══ DATA EXTRACTS ══

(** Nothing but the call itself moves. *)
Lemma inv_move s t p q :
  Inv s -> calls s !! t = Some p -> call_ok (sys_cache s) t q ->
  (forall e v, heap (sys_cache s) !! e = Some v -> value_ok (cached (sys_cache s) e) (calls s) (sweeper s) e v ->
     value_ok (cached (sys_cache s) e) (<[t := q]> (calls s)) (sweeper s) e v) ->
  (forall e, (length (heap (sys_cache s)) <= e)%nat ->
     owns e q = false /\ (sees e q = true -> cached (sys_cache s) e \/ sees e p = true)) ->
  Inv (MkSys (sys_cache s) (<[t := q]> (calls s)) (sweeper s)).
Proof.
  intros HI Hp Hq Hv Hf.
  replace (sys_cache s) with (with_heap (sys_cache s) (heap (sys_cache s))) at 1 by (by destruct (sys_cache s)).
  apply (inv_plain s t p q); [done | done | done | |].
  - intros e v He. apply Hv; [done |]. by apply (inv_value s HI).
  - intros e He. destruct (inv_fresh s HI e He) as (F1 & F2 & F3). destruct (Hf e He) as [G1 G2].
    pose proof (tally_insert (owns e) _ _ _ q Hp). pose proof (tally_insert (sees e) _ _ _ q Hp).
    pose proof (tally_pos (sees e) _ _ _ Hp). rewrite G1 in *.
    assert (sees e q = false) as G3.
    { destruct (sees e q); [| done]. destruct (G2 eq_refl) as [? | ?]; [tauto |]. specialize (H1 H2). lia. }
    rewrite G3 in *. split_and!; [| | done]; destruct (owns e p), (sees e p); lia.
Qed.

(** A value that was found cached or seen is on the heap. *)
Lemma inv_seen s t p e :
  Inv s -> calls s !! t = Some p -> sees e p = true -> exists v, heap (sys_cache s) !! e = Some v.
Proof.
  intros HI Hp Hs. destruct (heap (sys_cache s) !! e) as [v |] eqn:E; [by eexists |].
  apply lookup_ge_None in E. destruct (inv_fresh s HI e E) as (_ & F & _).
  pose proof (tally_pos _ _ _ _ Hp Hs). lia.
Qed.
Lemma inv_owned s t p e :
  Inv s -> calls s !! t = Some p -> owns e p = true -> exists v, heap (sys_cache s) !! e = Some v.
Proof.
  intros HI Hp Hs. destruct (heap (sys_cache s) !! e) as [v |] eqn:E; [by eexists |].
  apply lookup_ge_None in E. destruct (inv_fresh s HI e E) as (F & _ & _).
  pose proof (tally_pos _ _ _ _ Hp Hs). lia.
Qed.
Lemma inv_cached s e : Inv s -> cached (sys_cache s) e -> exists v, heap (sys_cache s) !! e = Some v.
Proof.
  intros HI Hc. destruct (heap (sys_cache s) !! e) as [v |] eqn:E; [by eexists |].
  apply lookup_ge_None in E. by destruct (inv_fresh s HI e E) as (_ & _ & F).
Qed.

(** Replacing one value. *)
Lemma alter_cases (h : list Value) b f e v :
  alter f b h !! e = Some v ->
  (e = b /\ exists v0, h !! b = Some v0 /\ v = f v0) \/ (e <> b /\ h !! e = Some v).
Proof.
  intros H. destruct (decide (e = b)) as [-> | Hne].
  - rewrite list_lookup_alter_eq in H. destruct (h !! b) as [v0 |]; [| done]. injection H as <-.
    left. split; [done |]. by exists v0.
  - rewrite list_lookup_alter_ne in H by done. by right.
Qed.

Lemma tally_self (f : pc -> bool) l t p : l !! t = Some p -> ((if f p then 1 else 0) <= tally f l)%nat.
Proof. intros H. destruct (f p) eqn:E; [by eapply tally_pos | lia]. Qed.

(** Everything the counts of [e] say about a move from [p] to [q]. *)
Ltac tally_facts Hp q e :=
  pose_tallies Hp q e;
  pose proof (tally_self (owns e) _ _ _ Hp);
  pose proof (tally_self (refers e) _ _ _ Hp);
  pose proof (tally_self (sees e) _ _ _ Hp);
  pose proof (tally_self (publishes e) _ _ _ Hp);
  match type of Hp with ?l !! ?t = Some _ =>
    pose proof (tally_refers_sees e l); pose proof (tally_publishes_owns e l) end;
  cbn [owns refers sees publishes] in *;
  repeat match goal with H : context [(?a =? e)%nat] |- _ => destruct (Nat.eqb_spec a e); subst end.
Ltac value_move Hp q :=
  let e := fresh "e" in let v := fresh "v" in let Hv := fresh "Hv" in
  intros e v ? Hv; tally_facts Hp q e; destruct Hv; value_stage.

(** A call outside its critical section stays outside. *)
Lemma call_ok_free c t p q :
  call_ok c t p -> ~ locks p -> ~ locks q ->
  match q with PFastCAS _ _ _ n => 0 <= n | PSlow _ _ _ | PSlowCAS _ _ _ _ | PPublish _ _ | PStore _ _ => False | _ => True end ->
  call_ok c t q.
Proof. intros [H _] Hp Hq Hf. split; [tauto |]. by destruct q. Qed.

═══
══ DATA EXTRACTS ══

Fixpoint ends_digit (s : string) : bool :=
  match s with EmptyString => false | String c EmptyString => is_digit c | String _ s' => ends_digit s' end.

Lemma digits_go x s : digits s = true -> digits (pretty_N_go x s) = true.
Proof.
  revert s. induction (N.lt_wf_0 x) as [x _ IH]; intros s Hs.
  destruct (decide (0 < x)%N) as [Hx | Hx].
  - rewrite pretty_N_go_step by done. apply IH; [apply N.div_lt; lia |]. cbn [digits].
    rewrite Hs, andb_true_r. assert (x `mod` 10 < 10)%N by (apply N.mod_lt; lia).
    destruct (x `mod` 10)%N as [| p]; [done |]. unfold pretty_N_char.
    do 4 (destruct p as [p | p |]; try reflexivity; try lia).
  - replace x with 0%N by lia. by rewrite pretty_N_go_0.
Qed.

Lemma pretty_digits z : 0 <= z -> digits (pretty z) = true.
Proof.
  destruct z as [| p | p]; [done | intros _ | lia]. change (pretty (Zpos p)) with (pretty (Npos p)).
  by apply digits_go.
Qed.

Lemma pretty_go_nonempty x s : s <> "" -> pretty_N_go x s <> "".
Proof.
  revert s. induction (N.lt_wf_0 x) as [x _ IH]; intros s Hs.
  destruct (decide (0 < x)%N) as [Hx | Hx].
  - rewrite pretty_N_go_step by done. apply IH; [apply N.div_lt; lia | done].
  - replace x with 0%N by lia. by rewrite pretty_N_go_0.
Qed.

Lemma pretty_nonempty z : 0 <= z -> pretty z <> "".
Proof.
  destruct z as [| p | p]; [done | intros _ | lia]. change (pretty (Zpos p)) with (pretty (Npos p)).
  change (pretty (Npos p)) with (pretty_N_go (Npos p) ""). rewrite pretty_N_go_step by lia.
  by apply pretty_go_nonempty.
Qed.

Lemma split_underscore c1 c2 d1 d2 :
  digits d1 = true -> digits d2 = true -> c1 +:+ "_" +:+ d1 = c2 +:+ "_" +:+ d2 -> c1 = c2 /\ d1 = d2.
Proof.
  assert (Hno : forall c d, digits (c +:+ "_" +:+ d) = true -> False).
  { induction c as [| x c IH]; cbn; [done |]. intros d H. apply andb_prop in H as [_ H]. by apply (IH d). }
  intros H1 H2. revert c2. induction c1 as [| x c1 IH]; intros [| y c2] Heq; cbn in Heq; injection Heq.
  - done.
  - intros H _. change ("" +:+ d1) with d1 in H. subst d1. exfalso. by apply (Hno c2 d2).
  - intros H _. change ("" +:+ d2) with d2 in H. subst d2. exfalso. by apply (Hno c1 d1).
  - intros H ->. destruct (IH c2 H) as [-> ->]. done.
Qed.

═══

**PROMPT**
Copy verbatim, from the listing above, each line from the one containing "e E) as (_ & F & _)." down to the one containing "e E) as (F & _ & _).", inclusive.

**RESPONSE TO THIS TASK**
  apply lookup_ge_None in E. destruct (inv_fresh s HI e E) as (_ & F & _).
  pose proof (tally_pos _ _ _ _ Hp Hs). lia.
Qed.
Lemma inv_owned s t p e :
  Inv s -> calls s !! t = Some p -> owns e p = true -> exists v, heap (sys_cache s) !! e = Some v.
Proof.
  intros HI Hp Hs. destruct (heap (sys_cache s) !! e) as [v |] eqn:E; [by eexists |].
  apply lookup_ge_None in E. destruct (inv_fresh s HI e E) as (F & _ & _).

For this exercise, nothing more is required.